## About this exercise
Give every line of the listing word for word, beginning at the first and including the line with "destruct (dot_star_to_end rest)" as the last.

## Given records

________________________

Lemma dot_star_to_end_newline k :
  no_newline k = true -> dot_star_to_end (k +:+ newline) = Some k.
Proof.
  unfold no_newline, newline.
  induction k as [|c k IH]; [reflexivity|].
  rewrite app_cons. cbn [PyStr.contains_char dot_star_to_end].
  rewrite Ascii.eqb_sym.
  destruct (Ascii.eqb c "010"); [discriminate|].
  intros Hk. now rewrite IH.
Qed.

(** The pattern, with the dispatch on the character after the bucket
    written as a test. *)
Lemma s3_path_patt_match_unfold s :
  s3_path_patt_match s =
  if String.prefix "s3:" s then
    match span_bucket (PyStr.drop 3 s) with
    | (b, r) =>
        if String.eqb b "" then None
        else match r with
             | String c rest =>
                 if Ascii.eqb c "/"
                 then option_map (pair b) (dot_star_to_end rest)
                 else None
             | EmptyString => None
             end
    end
  else None.
Proof.
  unfold s3_path_patt_match.
  destruct (String.prefix "s3:" s); [|reflexivity].
  destruct (span_bucket (PyStr.drop 3 s)) as [b r].
  destruct b as [|x b]; [reflexivity|].
  destruct r as [|c rest]; [reflexivity|].
  destruct c as [[] [] [] [] [] [] [] []]; reflexivity.
Qed.

Lemma s3_path_patt_match_sound s b k :
  s3_path_patt_match s = Some (b, k) ->
  b <> "" /\ all_chars is_bucket_char b = true /\ no_newline k = true /\
  (s = "s3:" +:+ b +:+ "/" +:+ k \/ s = "s3:" +:+ b +:+ "/" +:+ k +:+ newline).
Proof.
  rewrite s3_path_patt_match_unfold.
  destruct (String.prefix "s3:" s) eqn:Ep; [|discriminate].
  apply prefix_app_drop in Ep. cbn [String.length] in Ep.
  destruct (span_bucket (PyStr.drop 3 s)) as [b' r] eqn:Es.
  apply span_bucket_spec in Es as (Hs & Hb & _).
  destruct (String.eqb_spec b' "") as [|Hne]; [discriminate|].
  destruct r as [|c rest]; [discriminate|].
  destruct (Ascii.eqb_spec c "/") as [->|]; [|discriminate].
  destruct (dot_star_to_end rest) as [k'|] eqn:Ed; [|discriminate].
  intros [= <- <-].
  apply dot_star_to_end_sound in Ed as [Hk Hrest].
  repeat split; try assumption.
  rewrite Ep, Hs.
  destruct Hrest as [->| ->]; [now left | now right].
Qed.

Lemma s3_path_patt_match_built b rest k :
  b <> "" -> all_chars is_bucket_char b = true ->
  dot_star_to_end rest = Some k ->
  s3_path_patt_match ("s3:" +:+ b +:+ "/" +:+ rest) = Some (b, k).
Proof.
  intros Hne Hb Hrest.
  rewrite s3_path_patt_match_unfold, prefix_app.
  change (PyStr.drop 3 ("s3:" +:+ b +:+ "/" +:+ rest))
    with (b +:+ String "/" rest).
  rewrite span_bucket_app by (exact Hb || reflexivity).
  destruct (String.eqb_spec b "") as [|_]; [contradiction|].
  cbn [Ascii.eqb Bool.eqb]. now rewrite Hrest.
Qed.

(** X1: a location is taken for an S3 object exactly when it reads
    [s3:<bucket>/<key>], with a non-empty bucket of letters, digits, '-' and
    '_' and a key free of line feeds; one line feed after the key is
    tolerated and dropped.  So [s3:bucket] without the slash, or a bucket
    name with a dot, is a local path. *)
Theorem s3_path_patt_match_spec s b k :
  s3_path_patt_match s = Some (b, k) <->
  b <> "" /\ all_chars is_bucket_char b = true /\ no_newline k = true /\
  (s = "s3:" +:+ b +:+ "/" +:+ k \/ s = "s3:" +:+ b +:+ "/" +:+ k +:+ newline).
Proof.
  split; [apply s3_path_patt_match_sound|].
  intros (Hne & Hb & Hk & [->| ->]);
    apply s3_path_patt_match_built; auto using dot_star_to_end_plain,
      dot_star_to_end_newline.
Qed.

Lemma assoc_get_elem {K V} `{EqDecision K} (k : K) (v : V) (l : list (K * V)) :
  (k, v) ∈ l -> is_Some (assoc_get k l).
Proof.
  induction l as [|[k' v'] l IH]; intros Hin.
  - now apply elem_of_nil in Hin.
  - cbn [assoc_get]. destruct (decide (k = k')); [eauto|].
    apply elem_of_cons in Hin as [[= -> ->]|Hin]; [congruence | now apply IH].
Qed.

End Locations.

Section S3Listing.
Context `{Collaborators}.

Lemma _list_files_s3 name w wd bucket prefix :
  WORKING_DIR w = Some wd ->
  s3_path_patt_match wd = Some (bucket, prefix) ->
  fst (_list_files name w)
    = Ok ((fun k => "s3:" +:+ bucket +:+ "/" +:+ k)
            <$> list_objects_v2 bucket (prefix +:+ name) (s3 w)).
Proof.
  intros Hwd Hm. unfold _list_files, bind, get. rewrite Hwd, Hm.
  now destruct (list_objects_v2 _ _ _).
Qed.


(** X2: under an S3 working root, each candidate that [_list_files] returns is
    [s3:<bucket>/<key>] for an object of the bucket whose key starts with
    the root prefix followed by the name; when the key holds no line feed,
    [_get_file] reads that object back and leaves the world as it is. *)
Theorem s3_candidates_readable name w wd bucket prefix candidates c :
  WORKING_DIR w = Some wd ->
  s3_path_patt_match wd = Some (bucket, prefix) ->
  fst (_list_files name w) = Ok candidates ->
  c ∈ candidates ->
  exists key,
    c = "s3:" +:+ bucket +:+ "/" +:+ key /\
    PyStr.startswith key (prefix +:+ name) = true /\
    is_Some (assoc_get (bucket, key) (s3 w)) /\
    (no_newline key = true ->
     exists body, assoc_get (bucket, key) (s3 w) = Some body /\
                  _get_file c w = (Ok body, w)).
Proof.
  intros Hwd Hm Hls Hc.
  rewrite (_list_files_s3 name w wd bucket prefix Hwd Hm) in Hls.
  injection Hls as <-.
  apply list_elem_of_fmap in Hc as (key & -> & Hkey).
  unfold list_objects_v2 in Hkey.
  apply list_elem_of_omap in Hkey as ([[b k] body] & Hin & Hsel).
  destruct (String.eqb_spec b bucket) as [->|]; [|discriminate].
  destruct (PyStr.startswith k (prefix +:+ name)) eqn:Hp; [|discriminate].
  injection Hsel as ->.
  exists key. split; [reflexivity|]. split; [exact Hp|].
  pose proof (Locations.assoc_get_elem (bucket, key) body (s3 w) Hin) as [body' Hget].
  split; [eauto|].
  intros Hnl. exists body'. split; [exact Hget|].
  apply Locations.s3_path_patt_match_sound in Hm as (Hne & Hb & _ & _).
  assert (Hparse : s3_path_patt_match ("s3:" +:+ bucket +:+ "/" +:+ key)
                   = Some (bucket, key)).
  { apply Locations.s3_path_patt_match_built; auto using Locations.dot_star_to_end_plain. }
  unfold _get_file. rewrite Hparse. unfold bind, get, lift. now rewrite Hget.
Qed.

End S3Listing.

Lemma s3_path_patt_match_spec_witness :
  s3_path_patt_match "s3:my-bucket/runs/" = Some ("my-bucket", "runs/") /\
  s3_path_patt_match "s3:my-bucket" = None /\
  s3_path_patt_match "s3:my.bucket/runs/" = None.
Proof.
  split; [|split; reflexivity].
  apply (proj2 (Locations.s3_path_patt_match_spec
                  "s3:my-bucket/runs/" "my-bucket" "runs/")).
  repeat split; [discriminate | now left].
Defined.

Lemma s3_candidates_readable_witness :
  let w := Sample.s3_world "run/" [("run/x.pkl", "pickle:three");
                                   ("run/y.pkl", "pickle:none")] in
  fst (_list_files "x" w) = Ok ["s3:b/run/x.pkl"] /\
  _get_file "s3:b/run/x.pkl" w = (Ok "pickle:three", w).
Proof.
  intros w. split; [reflexivity|].
  destruct (@s3_candidates_readable Sample.collaborators "x" w "s3:b/run/"
              "b" "run/" ["s3:b/run/x.pkl"] "s3:b/run/x.pkl"
              eq_refl eq_refl eq_refl (list_elem_of_here _ _))
    as (key & Hc & _ & _ & Hread).
  assert (key = "run/x.pkl") as -> by (now injection Hc).
  destruct (Hread eq_refl) as (body & Hbody & Hget).
  injection Hbody as <-. exact Hget.
Defined.

(** ** The scan and the view around it *)

Module ScanFacts.
Import PyStr Select.

Lemma find_none_iff {A} (f : A -> bool) (l : list A) :
  List.find f l = None <-> forall x, x ∈ l -> f x = false.
Proof.
  split.
  - intros Hn x Hx. apply list_elem_of_In in Hx. exact (List.find_none f l Hn x Hx).
  - induction l as [|y l IH]; intros Hall; [reflexivity|].
    cbn [List.find]. rewrite (Hall y (list_elem_of_here _ _)).
    apply IH. intros x Hx. apply Hall. now apply list_elem_of_further.
Qed.

Lemma find_some_elem {A} (f : A -> bool) (l : list A) x :
  List.find f l = Some x -> x ∈ l /\ f x = true.
Proof.
  intros Hf. apply List.find_some in Hf as [Hin Hx].
  split; [now apply list_elem_of_In | exact Hx].
Qed.

Lemma find_last_some {A} (f : A -> bool) (l : list A) x :
  find_last f l = Some x -> x ∈ l /\ f x = true.
Proof.
  unfold find_last. intros Hf. apply find_some_elem in Hf as [Hin Hx].
  split; [|exact Hx]. apply list_elem_of_In, List.in_rev.
  now apply list_elem_of_In.
Qed.

Lemma find_last_none_iff {A} (f : A -> bool) (l : list A) :
  find_last f l = None <-> forall x, x ∈ l -> f x = false.
Proof.
  unfold find_last. rewrite find_none_iff. split; intros Hall x Hx.
  - apply Hall. apply list_elem_of_In. rewrite <- List.in_rev.
    now apply list_elem_of_In.
  - apply Hall. apply list_elem_of_In, List.in_rev. now apply list_elem_of_In.
Qed.

Lemma select_file_none_iff regenerate options :
  fst (select_file regenerate options None) = None <->
  (forall o, o ∈ options -> is_pkl o = false) /\
  (regenerate = true \/ forall o, o ∈ options -> is_json o = false).
Proof.
  rewrite SelectFacts.select_file_from.
  destruct regenerate.
  - cbn [fst]. destruct (find_last is_pkl options) as [p|] eqn:Ep.
    + split; [discriminate|]. intros [Hall _].
      apply find_last_some in Ep as [Hin Hp]. rewrite (Hall p Hin) in Hp.
      discriminate.
    + pose proof (proj1 (find_last_none_iff _ _) Ep) as Hp.
      split; [intros _; now split; [|left] | reflexivity].
  - destruct (List.find is_json options) as [j|] eqn:Ej.
    + cbn [fst]. split; [discriminate|]. intros [_ [Hr|Hall]]; [discriminate|].
      apply find_some_elem in Ej as [Hin Hj]. rewrite (Hall j Hin) in Hj.
      discriminate.
    + cbn [fst]. pose proof (proj1 (find_none_iff _ _) Ej) as Hj.
      destruct (find_last is_pkl options) as [p|] eqn:Ep.
      * split; [discriminate|]. intros [Hall _].
        apply find_last_some in Ep as [Hin Hp]. rewrite (Hall p Hin) in Hp.
        discriminate.
      * pose proof (proj1 (find_last_none_iff _ _) Ep) as Hp.
        split; [intros _; now split; [|right] | reflexivity].
Qed.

________________________

## Result
Lemma dot_star_to_end_newline k :
  no_newline k = true -> dot_star_to_end (k +:+ newline) = Some k.
Proof.
  unfold no_newline, newline.
  induction k as [|c k IH]; [reflexivity|].
  rewrite app_cons. cbn [PyStr.contains_char dot_star_to_end].
  rewrite Ascii.eqb_sym.
  destruct (Ascii.eqb c "010"); [discriminate|].
  intros Hk. now rewrite IH.
Qed.

(** The pattern, with the dispatch on the character after the bucket
    written as a test. *)
Lemma s3_path_patt_match_unfold s :
  s3_path_patt_match s =
  if String.prefix "s3:" s then
    match span_bucket (PyStr.drop 3 s) with
    | (b, r) =>
        if String.eqb b "" then None
        else match r with
             | String c rest =>
                 if Ascii.eqb c "/"
                 then option_map (pair b) (dot_star_to_end rest)
                 else None
             | EmptyString => None
             end
    end
  else None.
Proof.
  unfold s3_path_patt_match.
  destruct (String.prefix "s3:" s); [|reflexivity].
  destruct (span_bucket (PyStr.drop 3 s)) as [b r].
  destruct b as [|x b]; [reflexivity|].
  destruct r as [|c rest]; [reflexivity|].
  destruct c as [[] [] [] [] [] [] [] []]; reflexivity.
Qed.

Lemma s3_path_patt_match_sound s b k :
  s3_path_patt_match s = Some (b, k) ->
  b <> "" /\ all_chars is_bucket_char b = true /\ no_newline k = true /\
  (s = "s3:" +:+ b +:+ "/" +:+ k \/ s = "s3:" +:+ b +:+ "/" +:+ k +:+ newline).
Proof.
  rewrite s3_path_patt_match_unfold.
  destruct (String.prefix "s3:" s) eqn:Ep; [|discriminate].
  apply prefix_app_drop in Ep. cbn [String.length] in Ep.
  destruct (span_bucket (PyStr.drop 3 s)) as [b' r] eqn:Es.
  apply span_bucket_spec in Es as (Hs & Hb & _).
  destruct (String.eqb_spec b' "") as [|Hne]; [discriminate|].
  destruct r as [|c rest]; [discriminate|].
  destruct (Ascii.eqb_spec c "/") as [->|]; [|discriminate].
  destruct (dot_star_to_end rest) as [k'|] eqn:Ed; [|discriminate].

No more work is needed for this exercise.